Every line below that holds the word "Hkey" counts once; please tally them and give only the total.

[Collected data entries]
--- START ---

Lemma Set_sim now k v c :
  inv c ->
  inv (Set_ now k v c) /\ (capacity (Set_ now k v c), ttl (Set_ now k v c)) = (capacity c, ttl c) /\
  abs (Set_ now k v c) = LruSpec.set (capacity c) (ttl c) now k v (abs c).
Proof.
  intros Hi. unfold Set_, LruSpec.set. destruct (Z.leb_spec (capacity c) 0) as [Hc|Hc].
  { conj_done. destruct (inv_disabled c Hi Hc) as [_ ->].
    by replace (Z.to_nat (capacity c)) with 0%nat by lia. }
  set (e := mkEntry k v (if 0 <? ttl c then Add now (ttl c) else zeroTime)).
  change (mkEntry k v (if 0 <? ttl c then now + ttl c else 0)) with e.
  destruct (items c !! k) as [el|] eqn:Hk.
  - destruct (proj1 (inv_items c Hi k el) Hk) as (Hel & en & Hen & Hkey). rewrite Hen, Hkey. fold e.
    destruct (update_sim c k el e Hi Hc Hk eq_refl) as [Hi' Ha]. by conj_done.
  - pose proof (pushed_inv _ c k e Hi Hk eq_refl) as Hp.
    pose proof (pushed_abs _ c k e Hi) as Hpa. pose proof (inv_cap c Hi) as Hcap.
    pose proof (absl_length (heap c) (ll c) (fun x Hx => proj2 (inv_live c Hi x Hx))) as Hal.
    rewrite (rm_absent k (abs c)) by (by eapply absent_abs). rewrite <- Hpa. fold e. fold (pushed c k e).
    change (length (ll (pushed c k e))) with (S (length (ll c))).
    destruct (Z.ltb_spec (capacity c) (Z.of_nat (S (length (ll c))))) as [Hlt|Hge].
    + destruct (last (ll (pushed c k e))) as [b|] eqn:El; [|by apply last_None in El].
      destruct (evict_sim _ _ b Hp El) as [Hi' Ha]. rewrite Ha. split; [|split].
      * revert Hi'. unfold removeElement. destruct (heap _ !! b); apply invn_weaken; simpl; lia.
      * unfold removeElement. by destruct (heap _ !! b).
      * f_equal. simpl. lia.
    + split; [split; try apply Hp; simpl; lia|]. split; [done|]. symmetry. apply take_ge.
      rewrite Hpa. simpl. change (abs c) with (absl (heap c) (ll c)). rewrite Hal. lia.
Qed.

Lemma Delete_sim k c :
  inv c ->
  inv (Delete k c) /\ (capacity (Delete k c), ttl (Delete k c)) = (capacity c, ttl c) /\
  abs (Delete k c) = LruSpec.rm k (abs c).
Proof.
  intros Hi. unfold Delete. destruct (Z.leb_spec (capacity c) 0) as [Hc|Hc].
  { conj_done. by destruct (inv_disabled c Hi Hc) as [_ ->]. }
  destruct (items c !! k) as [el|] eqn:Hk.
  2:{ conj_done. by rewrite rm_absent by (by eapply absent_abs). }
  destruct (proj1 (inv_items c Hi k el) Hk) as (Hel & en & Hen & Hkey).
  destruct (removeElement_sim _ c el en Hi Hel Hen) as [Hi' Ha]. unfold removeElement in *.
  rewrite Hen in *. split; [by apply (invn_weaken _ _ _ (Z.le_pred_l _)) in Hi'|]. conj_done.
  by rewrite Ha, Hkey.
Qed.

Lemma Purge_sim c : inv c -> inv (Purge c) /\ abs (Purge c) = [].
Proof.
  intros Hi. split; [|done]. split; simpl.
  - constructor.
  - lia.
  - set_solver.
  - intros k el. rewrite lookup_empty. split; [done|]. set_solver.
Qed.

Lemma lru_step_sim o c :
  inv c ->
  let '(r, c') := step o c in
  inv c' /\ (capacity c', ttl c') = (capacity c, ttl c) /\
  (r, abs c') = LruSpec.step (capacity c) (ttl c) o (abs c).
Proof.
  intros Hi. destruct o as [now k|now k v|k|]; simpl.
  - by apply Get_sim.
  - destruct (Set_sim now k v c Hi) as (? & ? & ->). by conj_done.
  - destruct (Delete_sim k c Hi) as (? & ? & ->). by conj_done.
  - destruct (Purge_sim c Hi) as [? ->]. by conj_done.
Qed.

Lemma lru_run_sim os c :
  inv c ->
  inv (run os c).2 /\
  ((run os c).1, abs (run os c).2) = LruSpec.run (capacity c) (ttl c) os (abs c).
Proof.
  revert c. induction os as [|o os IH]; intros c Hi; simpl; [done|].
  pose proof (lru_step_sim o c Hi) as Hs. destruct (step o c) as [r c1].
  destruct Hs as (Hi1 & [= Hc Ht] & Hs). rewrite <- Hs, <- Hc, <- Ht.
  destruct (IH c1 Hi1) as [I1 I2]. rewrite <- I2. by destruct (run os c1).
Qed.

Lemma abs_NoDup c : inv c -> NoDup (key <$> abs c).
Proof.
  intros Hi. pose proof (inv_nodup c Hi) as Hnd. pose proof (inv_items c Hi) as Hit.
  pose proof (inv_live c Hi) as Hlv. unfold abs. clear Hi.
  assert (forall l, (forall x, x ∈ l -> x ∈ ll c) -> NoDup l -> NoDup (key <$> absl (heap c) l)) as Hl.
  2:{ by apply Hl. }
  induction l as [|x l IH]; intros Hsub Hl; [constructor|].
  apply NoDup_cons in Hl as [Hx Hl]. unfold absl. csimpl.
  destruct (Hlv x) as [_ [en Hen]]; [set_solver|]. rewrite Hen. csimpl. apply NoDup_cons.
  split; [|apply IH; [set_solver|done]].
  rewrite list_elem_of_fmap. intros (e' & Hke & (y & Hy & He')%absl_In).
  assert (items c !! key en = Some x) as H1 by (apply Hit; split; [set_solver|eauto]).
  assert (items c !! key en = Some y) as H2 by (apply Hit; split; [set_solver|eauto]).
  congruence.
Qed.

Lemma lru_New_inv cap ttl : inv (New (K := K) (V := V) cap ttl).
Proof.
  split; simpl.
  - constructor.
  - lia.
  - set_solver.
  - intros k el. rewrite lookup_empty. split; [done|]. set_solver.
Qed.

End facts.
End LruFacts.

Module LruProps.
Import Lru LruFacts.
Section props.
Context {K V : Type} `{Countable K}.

--- END ---

### Response to the task
3